To find out whether the three plants produced equal numbers of jeans or whether one produced more jeans than the others, we can look at the pie chart and bar chart. Both charts show that the distribution is not equal among the three states, with Texas producing more jeans than the other two states. Based on the data given, one can conclude that the jeans production is not evenly distributed among the three plants and Texas produces more jeans than California and Arizona in the group of 25 selected jeans pairs. However, this is just a sample and may not represent the actual production ratio across the entire dataset or population.

Key concepts

Experimental Unit

In statistics, the term experimental unit refers to the smallest entity to which a treatment is applied and from which data is collected in an experiment. It's critical for accurately assessing the effects of various conditions on subjects within an experiment. In the context of the jeans manufacturing example, each individual pair of jeans represents an experimental unit. It's essential to understand this concept because the validity of an analysis can depend heavily on the definition of the experimental unit. In practical terms, when a student is analyzing data, recognizing the experimental unit helps to ensure that the correct level of analysis is performed and to avoid issues like pseudo-replication, which occurs when the independence of observations is violated.

Categorical Data Analysis

When we deal with categorical data, we are analyzing data that can be divided into groups or categories. Unlike quantitative data, categorical data is not numerical; it represents characteristics such as a product type or a demographic trait like gender or state of production as shown in the jeans example. The variable being measured in our scenario is the state (CA, AZ, or TX), which is a qualitative variable.

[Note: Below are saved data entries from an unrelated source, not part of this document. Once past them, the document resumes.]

(** C6: when the transform mode is to come from a config file, the
    resolution fails if the file cannot be opened ([open] raises), and
    fails too if no line of the file holds the key [transform:] (the
    local variable was never assigned): no mode is returned. *)
Theorem config_failures (e : env) (a : Args) (file : string) (st : state) :
  force_transform a = no_transform a ->
  config a = Some file ->
  (open_read e file = None ->
   readConfig e file st = (Raise (OSError file), st)
   /\ assess_transform e a st = (Raise (OSError file), st))
  /\ (forall contents,
        open_read e file = Some contents ->
        (forall l, In l (PyStr.readlines contents) -> has_key l = false) ->
        readConfig e file st = (Raise (UnboundLocalError "transform"), st)
        /\ assess_transform e a st
           = (Raise (UnboundLocalError "transform"), st)).
Proof.
  intros E C. rewrite (ConfigFacts.assess_fallthrough e a E), C. split.
  - intro H. unfold readConfig, open_file, bind. rewrite H. split; reflexivity.
  - intros contents H N.
    rewrite (ConfigFacts.readConfig_run e file contents st H).
    rewrite (ConfigFacts.loop_no_key _ None N). split; reflexivity.
Qed.

Lemma config_failures_witness :
  let w := Example.world ExecFailed in
  let s := Example.start [] in
  assess_transform w (Example.arguments None (Some "missing.yml") true true) s
  = (Raise (OSError "missing.yml"), s)
  /\ assess_transform w (Example.arguments None (Some "empty.yml") false false) s
     = (Raise (UnboundLocalError "transform"), s).
Proof.
  intros w s. split.
  - apply (proj1 (config_failures w
                    (Example.arguments None (Some "missing.yml") true true)
                    "missing.yml" s eq_refl eq_refl)).
    reflexivity.
  - apply (proj2 (config_failures w
                    (Example.arguments None (Some "empty.yml") false false)
                    "empty.yml" s eq_refl eq_refl)
             Example.config_no_key eq_refl).
    simpl. intros l [<-|[]]. reflexivity.
Defined.

(* ------------------------------------------------------------------ *)
(** ** Inclusion mode *)

Module SelectionFacts.

Lemma labelled_none (k : string) (data : DataFrame) :
  ~ In k (Pandas.columns data) -> labelled k data = [].
Proof.
  unfold labelled.
  induction data as [|[k' v'] data IH]; simpl; intro N; [reflexivity|].
  destruct (String.eqb_spec k' k) as [->|D].
  - elim N. left. reflexivity.
  - apply IH. intro H. apply N. right. assumption.
Qed.

(** With distinct labels, a label selects one column. *)
Lemma labelled_unique (k : string) (v : list string) (data : DataFrame) :
  NoDup (Pandas.columns data) -> In (k, v) data ->
  labelled k data = [(k, v)].
Proof.
  induction data as [|[k' v'] data IH]; unfold labelled; simpl; intros N H;
    [contradiction|].
  inversion N as [|x l Hx Hl]; subst.
  destruct (String.eqb_spec k' k) as [->|D].
  - destruct H as [H|H].
    + injection H as ->. fold (labelled k data).
      rewrite labelled_none by assumption. reflexivity.
    + elim Hx. change k with (fst (k, v)). apply in_map. assumption.
  - destruct H as [H|H]; [congruence|]. apply IH; assumption.
Qed.

Lemma labelled_head (k : string) (data : DataFrame) :
  In k (Pandas.columns data) ->
  exists v rest, labelled k data = (k, v) :: rest.
Proof.
  unfold labelled.
  induction data as [|[k' v'] data IH]; simpl; intro H; [contradiction|].
  destruct (String.eqb_spec k' k) as [->|D].
  - eauto.
  - destruct H as [H|H]; [congruence|]. apply IH. assumption.
Qed.

Lemma getitem_present (data : DataFrame) (keys : list string) :
  (forall k, In k keys -> In k (Pandas.columns data)) ->
  Pandas.getitem data keys
  = Ok (flat_map (fun k => labelled k data) keys).
Proof.
  intro H. unfold Pandas.getitem.
  rewrite (ScriptFacts.missing_nil data keys H). reflexivity.
Qed.

Lemma getitem_absent (data : DataFrame) (keys : list string) (k : string) :
  In k keys -> ~ In k (Pandas.columns data) ->
  Pandas.getitem data keys = Raise (KeyError (Pandas.missing data keys))
  /\ Pandas.missing data keys <> [].
Proof.
  intros Hk N. unfold Pandas.getitem.
  assert (Hm : In k (Pandas.missing data keys))
    by (apply ScriptFacts.missing_In; auto).
  destruct (Pandas.missing data keys); [contradiction|].
  split; [reflexivity | discriminate].
Qed.

(** With distinct labels, the selection has the labels asked for, in
    the order asked for, and only columns of the table. *)
Lemma selection_columns (data : DataFrame) (keys : list string) :
  NoDup (Pandas.columns data) ->
  (forall k, In k keys -> In k (Pandas.columns data)) ->
  Pandas.columns (flat_map (fun k => labelled k data) keys) = keys.
Proof.
  intros N. induction keys as [|k keys IH]; intro H; [reflexivity|].
  simpl. unfold Pandas.columns in *. rewrite map_app.
  rewrite IH by (intros k' Hk'; apply H; right; assumption).
  assert (Hk : In k (map fst data)) by (apply H; left; reflexivity).
  apply in_map_iff in Hk as ([k' v] & E & Hin). simpl in E. subst k'.
  rewrite (labelled_unique k v data N Hin). reflexivity.
Qed.

Lemma selection_incl (data : DataFrame) (keys : list string)
  (col : string * list string) :
  In col (flat_map (fun k => labelled k data) keys) -> In col data.
Proof.
  intro H. apply in_flat_map in H as (k & _ & H).
  unfold labelled in H. apply filter_In in H as [H _]. assumption.
Qed.

(** Two tables with the same columns, in any order, give the same
    selection. *)
Lemma selection_permutation (d1 d2 : DataFrame) (keys : list string) :
  Permutation d1 d2 -> NoDup (Pandas.columns d1) ->
  (forall k, In k keys -> In k (Pandas.columns d1)) ->
  flat_map (fun k => labelled k d1) keys
  = flat_map (fun k => labelled k d2) keys.
Proof.
  intros P N1.
  assert (N2 : NoDup (Pandas.columns d2)).
  { unfold Pandas.columns in *.
    apply (Permutation_NoDup (Permutation_map fst P)). assumption. }
  induction keys as [|k keys IH]; intro H; [reflexivity|].
  simpl. rewrite IH by (intros k' Hk'; apply H; right; assumption).
  assert (Hk : In k (Pandas.columns d1)) by (apply H; left; reflexivity).
  apply in_map_iff in Hk as ([k' v] & E & Hin). simpl in E. subst k'.
  rewrite (labelled_unique k v d1 N1 Hin).
  rewrite (labelled_unique k v d2 N2 (Permutation_in _ P Hin)).
  reflexivity.
Qed.

End SelectionFacts.

(** The labels of a given table are distinct. *)
Ltac distinct_labels :=
  simpl; repeat constructor; simpl; intuition discriminate.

Categorical data analysis encompasses various statistical methods used to analyze categorical variables, including chi-square tests, logistic regression, and goodness-of-fit tests. These methods help to understand relationships between different categories, test hypotheses, and make predictions. It's important for students to grasp categorical data analysis as it is widely applicable in many fields, from marketing to medicine.

Data Visualization

The power of data visualization lies in its ability to turn raw data into a visual context, such as charts or graphs, that can be easily understood and interpreted. Visual tools like pie charts and bar charts offer clear visual comparisons between categories. For instance, the pie chart in our jeans example provides an immediate sense of proportion—how much of the whole each category represents—while the bar chart offers direct comparisons of quantities.

Good data visualization helps in uncovering patterns, revealing insights, and supporting decision-making processes. In the educational context, it's a powerful tool for learning as it aids students in grasping complex insights through visual means. Using the bar and pie charts, one can quickly determine which state has the highest and lowest production of jeans without performing complex calculations, demonstrating how visual interpretation can often be as valuable as numerical analysis in understanding data.